Government ex-executives say that in order to preserve workers’ jobs and incomes, it is also essential to help businesses, accompanying them during the period of social estrangement, and by encouraging them in the subsequent recovery: “Wage subsidies, conditional on payroll maintenance, protect both companies and workers and are crucial for rapid improvement of the economy.”
However, they states that “on the contrary, if widespread bankruptcies are not avoided, the next victim of the crisis would be the banking system, so that the payment system and the economy as a whole would risk collapsing.”
“Many businesses, particularly small and medium-sized enterprises, will suffer significant income losses for the duration of the crisis.
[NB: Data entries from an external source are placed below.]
Lemma removeSuffix_last_dot (pre suf : string) :
  occurs "." suf = false → oclc.removeSuffix (pre +:+ "." +:+ suf) = pre.
Proof.
  intros Hdot. unfold oclc.removeSuffix, find_last_of, substr.
  change ("." +:+ suf) with (String "." suf).
  rewrite find_last_of_from_last by done.
  replace (N.to_nat (N.min _ _)) with (String.length pre);
    [apply substring_prefix|].
  unfold size. rewrite length_app_s. simpl. lia.
Qed.

(** C10. For a file name [f] (shorter than [npos], as every [std::string]
    is): if [f] contains no ['.'], [removeSuffix] returns it unchanged and the
    default artifact name is [f] followed by [".bin"] (and, with several
    devices, by the device suffix every name gets); if [f] contains dots,
    [removeSuffix] removes exactly the part from the last ['.'] to the end. *)
Theorem removeSuffix_default_basename (f : string) (Hlen : (size f < npos)%N) :
  (occurs "." f = false →
     oclc.removeSuffix f = f ∧
     ∀ nDevice i,
       oclc.artifact_filename "" (oclc.removeSuffix f) nDevice i
       = if (1 <? nDevice)%nat
         then (f +:+ ".bin") +:+ "." +:+ to_string_size i
         else f +:+ ".bin") ∧
  (∀ pre suf, f = pre +:+ "." +:+ suf → occurs "." suf = false →
     oclc.removeSuffix f = pre).
Proof.
  split.
  - intros Hdot. rewrite removeSuffix_dotless by (done || lia). done.
  - intros pre suf -> Hsuf. by apply removeSuffix_last_dot.
Qed.

Lemma removeSuffix_default_basename_witness :
  (oclc.removeSuffix "kernel" = "kernel" ∧
   oclc.artifact_filename "" (oclc.removeSuffix "kernel") 1 0 = "kernel.bin") ∧
  oclc.removeSuffix "vec.add.cl" = "vec.add".
Proof.
  split.
  - assert (Hlen : (size "kernel" < npos)%N) by (vm_compute; reflexivity).
    destruct (removeSuffix_default_basename "kernel" Hlen) as [H _].
    destruct (H eq_refl) as [H1 H2]. split; [exact H1 | exact (H2 1%nat 0%nat)].
  - assert (Hlen : (size "vec.add.cl" < npos)%N) by (vm_compute; reflexivity).
    destruct (removeSuffix_default_basename "vec.add.cl" Hlen) as [_ H].
    exact (H "vec.add" "cl" eq_refl eq_refl).
Defined.
(** C6. Every successful updateChallengeProgress recomputes the
    percentage from the mutated progress, which it stores; when the
    percentage is 100 or more it sets the status to completed and stamps
    completedAt with the time of the call, and below 100 it leaves the
    status and completedAt as they were.  For a challenge of duration 2
    whose goal is two workouts, the first update with workoutCompleted
    gives 50 and leaves the record active and unstamped, and the second
    gives 100 and completes the record at the time of that call. *)
Theorem update_completion_transition :
  (∀ (now : Z) (cid : string) (d : ProgressData) (s : Store),
     update_success (fst (updateChallengeProgress now cid d s)) = true →
     ∃ user uc uc',
       getCurrentUser s = Some user ∧
       recordFor user cid s = Some uc ∧
       recordFor user cid (snd (updateChallengeProgress now cid d s)) = Some uc' ∧
       progress uc' = applyProgressData d (progress uc) ∧
       update_completionPercentage (fst (updateChallengeProgress now cid d s))
         = Some (calculateChallengeProgress uc') ∧
       (Js.ge (calculateChallengeProgress uc') (Js.Num 100) = true →
          status uc' = completed ∧ completedAt uc' = Some now) ∧
       (Js.ge (calculateChallengeProgress uc') (Js.Num 100) = false →
          status uc' = status uc ∧ completedAt uc' = completedAt uc)) ∧
  (∀ (now1 now2 now3 : Z) (cid : string) (s : Store)
     (user : User) (challenge : Challenge),
     getCurrentUser s = Some user →
     getChallengeById cid s = Some challenge →
     duration challenge = 2%Z →
     goals challenge !! "totalWorkouts" = Some 2 →
     Js.truthy (goals challenge !! "totalDistance") = false →
     Js.truthy (goals challenge !! "caloriesBurned") = false →
     Js.truthy (goals challenge !! "totalMinutes") = false →
     Js.truthy (goals challenge !! "totalSessions") = false →
     Forall (λ uc, challengeId uc ≠ cid) (recordsOf user s) →
     (length (filter (λ uc, status uc = active) (getUserChallenges None s))
        < MAX_ACTIVE_CHALLENGES)%nat →
     ∃ r1 s1 r2 s2 r3 s3 uc2 uc3,
       joinChallenge now1 cid s = (r1, s1) ∧ join_success r1 = true ∧
       updateChallengeProgress now2 cid oneWorkout s1 = (r2, s2) ∧
       update_completionPercentage r2 = Some (Js.Num 50) ∧
       recordFor user cid s2 = Some uc2 ∧
       status uc2 = active ∧ completedAt uc2 = None ∧
       updateChallengeProgress now3 cid oneWorkout s2 = (r3, s3) ∧
       update_completionPercentage r3 = Some (Js.Num 100) ∧
       recordFor user cid s3 = Some uc3 ∧
       status uc3 = completed ∧ completedAt uc3 = Some now3 ∧
       update_success r2 = true ∧ update_success r3 = true ∧
       (completedWorkouts (progress uc2), totalWorkouts (progress uc2)) = (1, 2) ∧
       (completedWorkouts (progress uc3), totalWorkouts (progress uc3)) = (2, 2) ∧
       calculateChallengeProgress uc2 = Js.Num 50 ∧
       calculateChallengeProgress uc3 = Js.Num 100).
Proof.
  split.
  - apply updateChallengeProgress_transition.
  - apply two_workouts_complete.
Qed.

Lemma update_completion_transition_witness :
  ∃ r1 s1 r2 s2 r3 s3 uc2 uc3,
    joinChallenge 1000 "W" twoWorkoutsStore = (r1, s1) ∧ join_success r1 = true ∧
    updateChallengeProgress 2000 "W" oneWorkout s1 = (r2, s2) ∧
    update_completionPercentage r2 = Some (Js.Num 50) ∧
    recordFor demoUser "W" s2 = Some uc2 ∧
    status uc2 = active ∧ completedAt uc2 = None ∧
    updateChallengeProgress 3000 "W" oneWorkout s2 = (r3, s3) ∧
    update_completionPercentage r3 = Some (Js.Num 100) ∧
    recordFor demoUser "W" s3 = Some uc3 ∧
    status uc3 = completed ∧ completedAt uc3 = Some 3000%Z ∧
    update_success r2 = true ∧ update_success r3 = true ∧
    (completedWorkouts (progress uc2), totalWorkouts (progress uc2)) = (1, 2) ∧
    (completedWorkouts (progress uc3), totalWorkouts (progress uc3)) = (2, 2) ∧
    calculateChallengeProgress uc2 = Js.Num 50 ∧
    calculateChallengeProgress uc3 = Js.Num 100.
Proof.
  apply (proj2 update_completion_transition 1000%Z 2000%Z 3000%Z "W"
           twoWorkoutsStore demoUser twoWorkouts).
  - by vm_compute.
  - by vm_compute.
  - by vm_compute.
  - by vm_compute.
  - by vm_compute.
  - by vm_compute.
  - by vm_compute.
  - by vm_compute.
  - vm_compute. constructor.
  - vm_compute. lia.
Defined.

End Scenarios.

(** ** Leaving a challenge *)

Section Leaving.

(** The successful path of leaveChallenge. *)
Lemma leaveChallenge_found (now : Z) (cid : string) (s : Store) (user : User)
    (l : list UserChallenge) (i : nat) :
  getCurrentUser s = Some user →
  allUserChallenges s !! user_id user = Some l →
  findIndex (λ uc, challengeId uc = cid) l = Some i →
  leaveChallenge now cid s =
    (mkLeaveResult true "Challenge abandoned",
     updateChallengeParticipants cid (-1)
       (set_allUserChallenges
          (<[user_id user := alter (abandon now) i l]> (allUserChallenges s)) s)).
Proof.
  intros Hu Hl Hi. unfold leaveChallenge. by rewrite Hu, Hl, Hi.
Qed.

Lemma getChallengeById_challenges (cid : string) (s s' : Store) :
  challenges s' = challenges s → getChallengeById cid s' = getChallengeById cid s.
Proof. unfold getChallengeById, getChallenges. by intros ->. Qed.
Without support, lack of liquidity will become a solvency problem, and tax deferrals, refinancing of loans and subsidized loans will not be sufficient,” they say.
Fiscal stimulus
From the tax area they assured that “this emergency requires unprecedented credit tax guarantees, as well as temporary regulatory changes, to incentivize and sustain bank credit. Well-capitalized and managed public banks could play a leading role on this front,” they say
In this sense, they argue that fiscal stimulus will also be crucial in the recovery phase, at which point governments should boost employment and economic activity without exacerbating health risks. Policies will differ between countries, but they will need extraordinary resources during that phase, they argue.
According to the above, they argue that this encompasses “an exceptional challenge: while fiscal needs are now much greater than during the 2008-2009 global financial crisis, fiscal resources in Latin American economies are now more limited. Stimulus costs should be offset by budget adjustments in lower priority areas.”
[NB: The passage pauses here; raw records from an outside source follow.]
Example player_pattern_is_lazy :
  option_map (fun m => option_map from_chars (m_group m))
    (search playerResponsePattern
       (chars "var ytInitialPlayerResponse = {a:{b:1}}; var x = {c:2};"))
  = Some (Some "{a:{b:1}}").
Proof. vm_compute. reflexivity. Qed.

Example player_pattern_needs_semicolon :
  search playerResponsePattern (chars "ytInitialPlayerResponse = {a:{b:1}}")
  = None.
Proof. vm_compute. reflexivity. Qed.

(** ** The URL classifier *)

Lemma existsb_streamingPatterns (url : string) :
  existsb (fun pattern => test pattern url) streamingPatterns = true <->
  contains (toLowerCase url) "/hls/" \/
  contains (toLowerCase url) "/dash/" \/
  contains (toLowerCase url) "/stream/" \/
  contains (toLowerCase url) "/manifest/" \/
  contains (toLowerCase url) "playlist.m3u8" \/
  contains (toLowerCase url) "master.m3u8" \/
  contains (toLowerCase url) "index.m3u8" \/
  ends_with (toLowerCase url) ".ts" \/
  has_segment_marker (toLowerCase url).
Proof.
  unfold streamingPatterns. cbn [existsb].
  rewrite !orb_true_iff, !test_lit_i, test_lit_i_end, test_lit_i_digits.
  unfold has_segment_marker.
  change (toLowerCase "/hls/") with "/hls/".
  change (toLowerCase "/dash/") with "/dash/".
  change (toLowerCase "/stream/") with "/stream/".
  change (toLowerCase "/manifest/") with "/manifest/".
  change (toLowerCase "playlist.m3u8") with "playlist.m3u8".
  change (toLowerCase "master.m3u8") with "master.m3u8".
  change (toLowerCase "index.m3u8") with "index.m3u8".
  change (toLowerCase ".ts") with ".ts".
  change (toLowerCase "segment-") with "segment-".
  intuition discriminate.
Qed.

(** The exact condition under which a text is classified as streaming. *)
Lemma isStreamingUrl_iff (url : string) :
  isStreamingUrl (JString url) = true <-> streaming_marker url.
Proof.
  unfold streaming_marker. rewrite <- existsb_streamingPatterns.
  rewrite <- !includes_spec. cbn [isStreamingUrl].
  destruct (truthy url) eqn:Ht; cbn [negb].
  - destruct (includes url ".m3u8") eqn:E1.
    { assert (includes url "m3u8" = true) as ->.
      { apply includes_spec. apply includes_spec in E1.
        now apply (contains_tail url "." "m3u8"). }
      cbn. intuition. }
    cbn [orb]. destruct (includes url "m3u8"); [intuition |].
    destruct (includes url ".mpd") eqn:E2.
    { assert (includes url "mpd" = true) as ->.
      { apply includes_spec. apply includes_spec in E2.
        now apply (contains_tail url "." "mpd"). }
      cbn. intuition. }
    cbn [orb]. destruct (includes url "mpd"); [intuition |].
    intuition discriminate.
  - apply truthy_false in Ht. subst url.
    split; [discriminate |]. vm_compute. intuition discriminate.
Qed.

(** C4, as amended.  [isStreamingUrl] answers true for every text that
    contains [.m3u8] or [.mpd]; it answers false for every text that
    contains neither [m3u8] nor [mpd], with or without the dot, and that
    none of the nine streaming patterns matches; it answers false, and
    answers at all, for every value that is not a text and for the empty
    text. *)
Theorem isStreamingUrl_classifies :
  (forall url : string,
      contains url ".m3u8" \/ contains url ".mpd" ->
      isStreamingUrl (JString url) = true) /\
  (forall url : string,
      ~ streaming_marker url -> isStreamingUrl (JString url) = false) /\
  (forall v : jsval,
      (forall s, v = JString s -> s = "") -> isStreamingUrl v = false).
Proof.
  split; [| split].
  - intros url H. apply isStreamingUrl_iff. unfold streaming_marker.
    destruct H as [H | H].
    + left. now apply (contains_tail url "." "m3u8").
    + right; left. now apply (contains_tail url "." "mpd").
  - intros url H. destruct (isStreamingUrl (JString url)) eqn:E; [| reflexivity].
    apply isStreamingUrl_iff in E. contradiction.
  - intros v H. destruct v; try reflexivity.
    rewrite (H s eq_refl). reflexivity.
Qed.

Lemma isStreamingUrl_classifies_witness :
  isStreamingUrl (JString "https://cdn.example.com/live/index.m3u8") = true /\
  isStreamingUrl (JString "https://cdn.example.com/clip.mp4") = false /\
  isStreamingUrl JUndefined = false.
Proof.
  destruct isStreamingUrl_classifies as (Hyes & Hno & Hother).
  split; [| split].
  - apply Hyes. left. apply includes_spec. reflexivity.
  - apply Hno. rewrite <- isStreamingUrl_iff. vm_compute. discriminate.
  - apply Hother. intros s H. discriminate.
Defined.

(** C4, as stated, fails: a text with neither [.m3u8] nor [.mpd], matched by
    none of the patterns ([/hls/], [/dash/], the segment patterns and the
    rest), is classified as streaming because [mpd] occurs in it. *)
Lemma isStreamingUrl_bare_marker_counterexample :
  let url := "https://example.com/lampdesign/photo.jpg" in
  ~ contains url ".m3u8" /\ ~ contains url ".mpd" /\
  Forall (fun pattern => test pattern url = false) streamingPatterns /\
  isStreamingUrl (JString url) = true.
Proof.
  cbv zeta. rewrite <- !includes_false.
  repeat split; try reflexivity.
  repeat constructor.
Qed.

Section Classifier.

Variable new_URL : string -> option URL.

(** A text that starts with [blob:] or [data:] is rejected whatever the
    parser makes of it. *)
Lemma isValidVideoUrl_startsWith (url : string) :
  startsWith url "blob:" = true \/ startsWith url "data:" = true ->
  isValidVideoUrl new_URL url = false.
Proof.
  intros H. unfold isValidVideoUrl.
  destruct (new_URL url) as [urlObj|]; [| reflexivity].
  destruct (negb _); [reflexivity |].
  destruct (startsWith url "blob:"); [reflexivity |].
  destruct (startsWith url "data:"); [reflexivity |].
  destruct H; discriminate.
Qed.

(** Acceptance needs a parsed URL whose protocol is [http:] or [https:]. *)
Lemma isValidVideoUrl_protocol (url : string) :
  isValidVideoUrl new_URL url = true ->
  exists urlObj, new_URL url = Some urlObj /\
    (protocol urlObj = "http:" \/ protocol urlObj = "https:").
Proof.
  unfold isValidVideoUrl. destruct (new_URL url) as [urlObj|]; [| discriminate].
  intros H. exists urlObj. split; [reflexivity |].
  cbn [existsb] in H.
  destruct (String.eqb_spec (protocol urlObj) "http:") as [E1|_]; [now left |].
  destruct (String.eqb_spec (protocol urlObj) "https:") as [E2|_]; [now right |].
  discriminate.
Qed.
“The commitment of our Executive and Legislative powers to correcting the increase in the fiscal deficit within a reasonable period of time will serve to mitigate the risk of a deterioration in the credit rating that threatens several of our countries,” they add.
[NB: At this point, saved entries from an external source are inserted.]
(** ** Throws *)

(** X16.  A configured key that the [Headers] methods refuse, because it
    holds a NUL, LF or CR once trimmed, makes the worker throw on that
    key's route before the [try] block: no response is returned and no
    upstream call is made. *)
Theorem refused_key_throws w request env key :
  (routed_openai request /\
   JS.truthy (OPENAI_API_KEY env) = Some key /\
   ~ accepted ("Bearer " ++ key)) \/
  (routed_anthropic request /\
   JS.truthy (ANTHROPIC_API_KEY env) = Some key /\
   ~ accepted key) ->
  (exists f, response_of w request env = Threw (thrown (runtime w) f)) /\
  upstream_calls w request env = [].
Proof.
  unfold response_of, upstream_calls.
  intros [(R & K & A) | (R & K & A)].
  - rewrite (serve_openai_refused w request env key R K A).
    split; [eexists|]; reflexivity.
  - rewrite (serve_anthropic_refused w request env key R K A).
    split; [eexists|]; reflexivity.
Qed.

Lemma refused_key_throws_witness :
  (exists f,
      response_of Sample.online (Sample.req "POST" "/v1/chat/completions")
        Sample.broken_keys = Threw (thrown Sample.rt f)) /\
  upstream_calls Sample.online (Sample.req "POST" "/v1/chat/completions")
    Sample.broken_keys = [].
Proof.
  apply (refused_key_throws Sample.online
           (Sample.req "POST" "/v1/chat/completions") Sample.broken_keys
           Sample.broken_key).
  left. repeat split; discriminate.
Defined.

(** X17.  Whatever the request, the keys and the world, a response the
    worker returns carries the three CORS headers with their fixed
    values. *)
Theorem returned_response_carries_cors w request env resp :
  response_of w request env = Returned resp ->
  carries_cors (headers resp).
Proof.
  unfold response_of.
  destruct (serve_cases w request env)
    as [(r & E & [-> | (j & st & ->)]) | [(call & E) | (f & E)]];
    rewrite E; cbn [fst]; intros H; try discriminate; injection H as <-.
  - apply preflight_cors.
  - apply own_response_cors.
  - apply answer_cors.
Qed.

Lemma returned_response_carries_cors_witness :
  carries_cors (headers (relayed Sample.upstream_ok)).
Proof.
  apply (returned_response_carries_cors Sample.online
           (Sample.req "POST" "/anthropic/v1/messages") Sample.keys
           (relayed Sample.upstream_ok)).
  reflexivity.
Defined.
Among their main slogans, Latin American leaders must make a strong call for international cooperation to address the crisis, condemning export controls on medical supplies and other critical resources, and demanding increased funding for the World Health Organization, contrary to the “reckless decision of the United States Governments.”
They also stated that “stronger global coordination is needed among health authorities to improve the ability to test, treat and isolate patients, and develop a vaccine and cure, which will be the ultimate solution for the Covid-19 pandemic. Pharmaceutical companies must help countries with reactive materials to expand the number of tests and with free access to technology to produce them.”